Go through the following data and transcribe exactly the stretch of lines from the one holding "187; 84; 49;" to the one holding "171; 232; 124;", both included.

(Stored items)
============

Definition device_cache_block (block : Z) : io disk () := λ s,
  if cached_block s =? block then Done (Some (), s)
  else
    '(r, s) ← (match cache_state s with CACHE_DIRTY => device_flush_cache s | CACHE_CLEAN => Done (Some (), s) end);
    match r with
    | None => Done (None, s)
    | Some _ =>
        match set_pos (device s) (u64 (block * block_size s)) with
        | None => Done (None, s)
        | Some f =>
            let '(ret, c, f) := fread (cache s) (block_size s) f in
            if negb ret then Done (None, set_device (set_cache s c) f)
            else Done (Some (), Disk (cache_state s) block c f (block_size s))
        end
    end.

(** The part of a block that the next turn transfers. *)
Definition chunk_of (bs loc count progress : Z) : Z :=
  let chunk := count - progress in
  let offset := u64 (loc + progress) mod bs in
  if bs - offset <? chunk then bs - offset else chunk.

Fixpoint device_read_loop (fuel : nat) (buffer : mem) (loc count progress : Z) : io disk mem := λ s,
  if progress <? count then
    match fuel with
    | O => OutOfFuel
    | S fuel =>
        _ ← check (negb (block_size s =? 0));
        '(r, s) ← device_cache_block (u64 (loc + progress) / block_size s) s;
        match r with
        | None => Done (None, s)
        | Some _ =>
            let chunk := chunk_of (block_size s) loc count progress in
            let offset := u64 (loc + progress) mod block_size s in
            device_read_loop fuel (memcpy buffer progress (cache s) offset (Z.to_nat chunk))
              loc count (progress + chunk) s
        end
    end
  else Done (Some buffer, s).
Definition limine_hdd_4 : list Z := [
  207; 63; 104; 179; 121; 1; 214; 160; 52; 41; 22; 250;
  3; 1; 48; 73; 58; 43; 111; 228; 42; 255; 136; 75;
  114; 165; 49; 212; 13; 148; 29; 65; 149; 4; 12; 77;
  153; 27; 81; 205; 188; 145; 232; 44; 45; 32; 242; 62;
  5; 148; 59; 122; 73; 128; 35; 61; 195; 129; 27; 219;
  151; 192; 225; 106; 90; 14; 122; 54; 137; 21; 110; 184;
  236; 23; 199; 101; 102; 230; 127; 168; 14; 227; 58; 24;
  70; 69; 19; 194; 135; 14; 75; 190; 173; 184; 85; 118;
  27; 45; 168; 108; 29; 202; 231; 86; 84; 230; 250; 159;
  175; 150; 60; 134; 76; 75; 56; 67; 218; 251; 4; 212;
  103; 214; 125; 57; 70; 69; 45; 1; 234; 151; 145; 80;
  192; 76; 40; 197; 196; 102; 148; 120; 3; 137; 3; 35;
  161; 60; 241; 14; 49; 58; 204; 155; 66; 231; 36; 155;
  190; 201; 151; 13; 4; 176; 196; 151; 11; 63; 146; 205;
  0; 250; 21; 18; 242; 139; 72; 22; 192; 86; 51; 73;
  119; 112; 219; 235; 42; 253; 220; 246; 122; 243; 7; 85;
  242; 106; 40; 22; 70; 217; 160; 117; 149; 45; 28; 58;
  211; 164; 99; 164; 195; 216; 64; 122; 17; 219; 251; 194;
  92; 229; 86; 208; 199; 220; 62; 29; 204; 155; 185; 34;
  140; 212; 115; 79; 60; 12; 69; 164; 183; 226; 171; 240;
  72; 134; 153; 202; 0; 161; 236; 165; 174; 51; 184; 14;
  247; 121; 204; 228; 236; 244; 30; 121; 249; 236; 201; 229;
  159; 178; 66; 180; 87; 153; 28; 154; 176; 208; 171; 220;
  28; 138; 41; 255; 165; 142; 229; 246; 253; 44; 74; 252;
  121; 249; 220; 101; 194; 184; 233; 205; 236; 187; 222; 94;
  221; 99; 74; 215; 115; 208; 176; 252; 151; 172; 93; 236;
  246; 118; 69; 115; 149; 4; 53; 116; 125; 180; 188; 55;
  31; 250; 119; 164; 165; 103; 16; 121; 5; 164; 148; 145;
  32; 211; 43; 84; 174; 63; 144; 33; 209; 50; 71; 83;
  229; 88; 132; 98; 148; 84; 96; 109; 40; 25; 60; 85;
  225; 149; 208; 18; 249; 103; 108; 210; 76; 97; 113; 85;
  229; 216; 181; 80; 73; 222; 181; 126; 180; 209; 80; 157;
  18; 51; 57; 105; 158; 216; 9; 54; 2; 148; 101; 100;
  104; 243; 7; 24; 174; 85; 49; 204; 249; 89; 68; 78;
  111; 226; 246; 197; 144; 222; 233; 65; 246; 68; 104; 172;
  165; 37; 84; 87; 254; 200; 152; 201; 243; 196; 191; 135;
  26; 73; 160; 171; 251; 50; 101; 162; 228; 137; 146; 86;
  142; 46; 79; 100; 228; 205; 172; 144; 83; 126; 24; 57;
  206; 136; 215; 165; 165; 133; 247; 34; 239; 194; 123; 145;
  119; 202; 198; 187; 40; 74; 152; 100; 152; 70; 167; 194;
  36; 226; 102; 135; 53; 43; 30; 176; 180; 164; 91; 90;
  156; 233; 25; 42; 36; 78; 240; 95; 64; 194; 212; 169;
  163; 83; 252; 34; 226; 33; 101; 166; 46; 27; 237; 209;
  208; 228; 91; 77; 103; 181; 68; 79; 86; 24; 170; 105;
  102; 144; 194; 128; 173; 236; 11; 201; 110; 0; 67; 186;
  174; 99; 12; 203; 155; 198; 187; 98; 37; 86; 2; 19;
  197; 144; 213; 117; 255; 220; 254; 149; 227; 237; 54; 21;
  26; 113; 173; 156; 186; 147; 210; 118; 148; 42; 75; 114;
  50; 67; 174; 97; 96; 135; 7; 149; 19; 207; 237; 95;
  17; 203; 54; 200; 54; 147; 181; 103; 227; 53; 184; 56;
  47; 225; 226; 188; 119; 17; 133; 15; 45; 144; 98; 172;
  125; 226; 8; 50; 161; 134; 13; 221; 93; 209; 135; 251;
  41; 172; 43; 107; 31; 247; 219; 122; 67; 80; 188; 69;
  114; 234; 65; 115; 198; 65; 179; 42; 254; 171; 252; 89;
  95; 65; 203; 104; 104; 89; 205; 127; 133; 141; 71; 0;
  75; 255; 8; 122; 107; 160; 158; 70; 55; 135; 184; 130;
  146; 9; 118; 215; 234; 40; 112; 27; 64; 50; 43; 163;
  81; 190; 26; 2; 124; 135; 182; 93; 251; 67; 122; 220;
  133; 113; 83; 110; 170; 202; 82; 96; 146; 226; 37; 123;
  135; 148; 213; 201; 237; 75; 138; 90; 204; 237; 60; 6;
  174; 129; 97; 212; 251; 36; 171; 147; 148; 117; 132; 58;
  184; 125; 188; 18; 224; 187; 17; 94; 94; 62; 139; 13;
  240; 212; 57; 7; 31; 7; 26; 78; 146; 236; 138; 148;
  213; 205; 237; 123; 36; 42; 60; 176; 101; 55; 41; 83;
  66; 159; 72; 124; 187; 14; 124; 38; 87; 171; 228; 234;
  150; 141; 255; 160; 198; 10; 175; 112; 127; 13; 158; 232;
  35; 39; 234; 46; 221; 116; 190; 206; 204; 241; 245; 28;
  127; 130; 124; 52; 170; 73; 176; 214; 142; 68; 93; 145;
  165; 0; 52; 184; 64; 143; 77; 135; 38; 216; 211; 17;
  100; 139; 37; 204; 189; 118; 225; 196; 151; 208; 66; 208;
  147; 11; 150; 243; 163; 206; 141; 58; 185; 152; 100; 41;
  164; 172; 59; 116; 92; 226; 143; 75; 98; 55; 109; 217;
  201; 198; 73; 101; 173; 227; 75; 244; 146; 24; 148; 248;
  14; 146; 161; 39; 35; 36; 190; 141; 36; 2; 135; 163;
  44; 126; 111; 227; 140; 126; 102; 145; 247; 193; 49; 236;
  112; 146; 6; 175; 127; 185; 183; 123; 41; 113; 189; 46;
  187; 218; 192; 24; 145; 249; 214; 0; 223; 70; 237; 46;
  190; 93; 253; 233; 80; 127; 40; 207; 168; 158; 70; 182;
  222; 79; 87; 242; 146; 241; 220; 126; 27; 7; 139; 55;
  140; 16; 53; 148; 53; 101; 187; 184; 221; 117; 1; 126;
  143; 202; 98; 48; 250; 235; 122; 111; 34; 252; 33; 96;
  135; 84; 118; 136; 219; 93; 214; 198; 237; 110; 98; 3;
  164; 231; 66; 94; 27; 113; 53; 178; 101; 141; 82; 89;
  39; 1; 187; 191; 249; 66; 94; 7; 183; 251; 34; 219;
  39; 137; 141; 99; 68; 152; 22; 157; 45; 69; 242; 36;
  73; 15; 39; 199; 56; 23; 79; 23; 253; 19; 202; 26;
  189; 124; 13; 235; 117; 237; 97; 66; 41; 64; 59; 208;
  11; 196; 42; 81; 26; 65; 71; 168; 203; 8; 221; 212;
  114; 187; 237; 208; 7; 223; 206; 214; 65; 70; 237; 5;
  240; 115; 251; 108; 227; 89; 123; 163; 100; 239; 228; 118;
  99; 87; 236; 187; 146; 248; 186; 85; 172; 145; 196; 61;
  19; 197; 93; 165; 213; 105; 228; 100; 90; 216; 147; 28;
  246; 36; 113; 251; 151; 112; 23; 62; 165; 164; 164; 131;
  194; 52; 132; 103; 43; 43; 238; 102; 232; 82; 106; 0;
  205; 69; 5; 57; 27; 197; 113; 99; 138; 42; 200; 139;
  29; 133; 250; 252; 234; 175; 208; 171; 51; 40; 219; 250;
  55; 41; 11; 172; 53; 220; 10; 143; 36; 235; 28; 144;
  132; 223; 40; 237; 151; 85; 127; 25; 71; 254; 175; 16;
  207; 76; 138; 199; 108; 57; 125; 197; 135; 83; 229; 153;
  156; 168; 232; 158; 161; 199; 165; 30; 188; 4; 75; 88;
  110; 189; 132; 54; 20; 254; 5; 99; 191; 17; 77; 88;
  239; 195; 6; 72; 30; 160; 250; 210; 230; 152; 7; 123;
  142; 239; 247; 12; 117; 2; 228; 189; 10; 192; 73; 49;
  210; 18; 125; 134; 68; 219; 43; 122; 213; 165; 37; 1;
  24; 5; 53; 69; 218; 160; 247; 208; 173; 178; 220; 9;
  181; 7; 209; 41; 32; 61; 1; 31; 102; 232; 84; 223;
  14; 118; 16; 133; 165; 35; 190; 136; 148; 86; 218; 212;
  17; 219; 165; 237; 8; 198; 237; 95; 24; 203; 214; 91;
  128; 183; 63; 75; 182; 214; 61; 58; 137; 219; 47; 44;
  92; 72; 246; 30; 199; 142; 69; 24; 224; 156; 17; 86;
  154; 17; 71; 39; 227; 122; 48; 145; 184; 80; 12; 8;
  140; 97; 186; 15; 199; 192; 54; 116; 221; 129; 86; 114;
  120; 152; 247; 230; 237; 118; 128; 253; 1; 123; 114; 34;
  186; 27; 56; 7; 202; 71; 84; 201; 152; 129; 26; 61;
  152; 58; 51; 160; 190; 161; 208; 144; 127; 139; 130; 38;
  217; 36; 158; 82; 5; 78; 208; 9; 70; 252; 116; 12;
  223; 33; 182; 195; 74; 27; 195; 119; 115; 219; 113; 155;
  62; 58; 200; 14; 2; 79; 24; 124; 224; 120; 73; 52;
  73; 101; 224; 9; 251; 113; 227; 115; 53; 70; 47; 71;
  53; 1; 182; 56; 204; 203; 190; 242; 15; 89; 180; 145;
  132; 37; 150; 211; 164; 206; 218; 67; 218; 38; 244; 214;
  210; 64; 250; 227; 89; 8; 213; 76; 78; 73; 246; 198;
  233; 61; 19; 250; 72; 131; 21; 17; 248; 39; 124; 144;
  201; 45; 108; 147; 159; 248; 136; 197; 88; 129; 193; 73;
  183; 217; 87; 66; 192; 190; 54; 244; 1; 127; 202; 162;
  183; 6; 206; 55; 224; 78; 134; 21; 227; 228; 184; 221;
  245; 253; 11; 67; 182; 183; 201; 174; 14; 109; 209; 209;
  229; 119; 181; 117; 55; 241; 146; 42; 230; 239; 163; 152;
  187; 84; 49; 119; 193; 122; 225; 59; 217; 32; 56; 143;
  84; 210; 65; 139; 213; 144; 58; 246; 4; 100; 0; 4;
  151; 0; 192; 180; 97; 253; 78; 109; 37; 32; 224; 78;
  226; 218; 195; 242; 123; 72; 239; 168; 30; 33; 222; 250;
  30; 233; 157; 208; 86; 106; 156; 254; 222; 132; 79; 176;
  68; 116; 135; 12; 211; 207; 178; 98; 205; 248; 178; 61;
  82; 89; 163; 213; 238; 167; 35; 159; 16; 240; 232; 36;
  187; 159; 216; 95; 151; 248; 215; 3; 252; 46; 26; 73;
  114; 237; 74; 155; 14; 86; 98; 58; 10; 115; 88; 220;
  19; 22; 107; 96; 216; 225; 132; 9; 174; 70; 101; 218;
  156; 200; 108; 93; 163; 214; 228; 207; 80; 168; 221; 178;
  122; 1; 13; 244; 128; 38; 108; 28; 3; 107; 210; 23;
  166; 91; 146; 127; 12; 223; 168; 206; 213; 96; 125; 14;
  218; 169; 27; 131; 163; 153; 202; 125; 151; 84; 209; 109;
  66; 30; 156; 161; 1; 170; 227; 7; 49; 184; 77; 122;
  21; 223; 69; 100; 141; 176; 12; 20; 33; 183; 223; 17;
  203; 6; 37; 71; 108; 69; 31; 238; 65; 27; 175; 71;
  171; 232; 124; 254; 42; 232; 92; 105; 78; 86; 61; 242;
  29; 56; 27; 139; 77; 85; 207; 180; 66; 34; 61; 92;
  18; 43; 167; 24; 76; 14; 217; 139; 147; 231; 80; 186;
  187; 104; 71; 161; 145; 77; 94; 172; 135; 126; 130; 7].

============

The answer
  187; 84; 49; 119; 193; 122; 225; 59; 217; 32; 56; 143;
  84; 210; 65; 139; 213; 144; 58; 246; 4; 100; 0; 4;
  151; 0; 192; 180; 97; 253; 78; 109; 37; 32; 224; 78;
  226; 218; 195; 242; 123; 72; 239; 168; 30; 33; 222; 250;
  30; 233; 157; 208; 86; 106; 156; 254; 222; 132; 79; 176;
  68; 116; 135; 12; 211; 207; 178; 98; 205; 248; 178; 61;
  82; 89; 163; 213; 238; 167; 35; 159; 16; 240; 232; 36;
  187; 159; 216; 95; 151; 248; 215; 3; 252; 46; 26; 73;
  114; 237; 74; 155; 14; 86; 98; 58; 10; 115; 88; 220;
  19; 22; 107; 96; 216; 225; 132; 9; 174; 70; 101; 218;
  156; 200; 108; 93; 163; 214; 228; 207; 80; 168; 221; 178;
  122; 1; 13; 244; 128; 38; 108; 28; 3; 107; 210; 23;
  166; 91; 146; 127; 12; 223; 168; 206; 213; 96; 125; 14;
  218; 169; 27; 131; 163; 153; 202; 125; 151; 84; 209; 109;
  66; 30; 156; 161; 1; 170; 227; 7; 49; 184; 77; 122;
  21; 223; 69; 100; 141; 176; 12; 20; 33; 183; 223; 17;
  203; 6; 37; 71; 108; 69; 31; 238; 65; 27; 175; 71;
  171; 232; 124; 254; 42; 232; 92; 105; 78; 86; 61; 242;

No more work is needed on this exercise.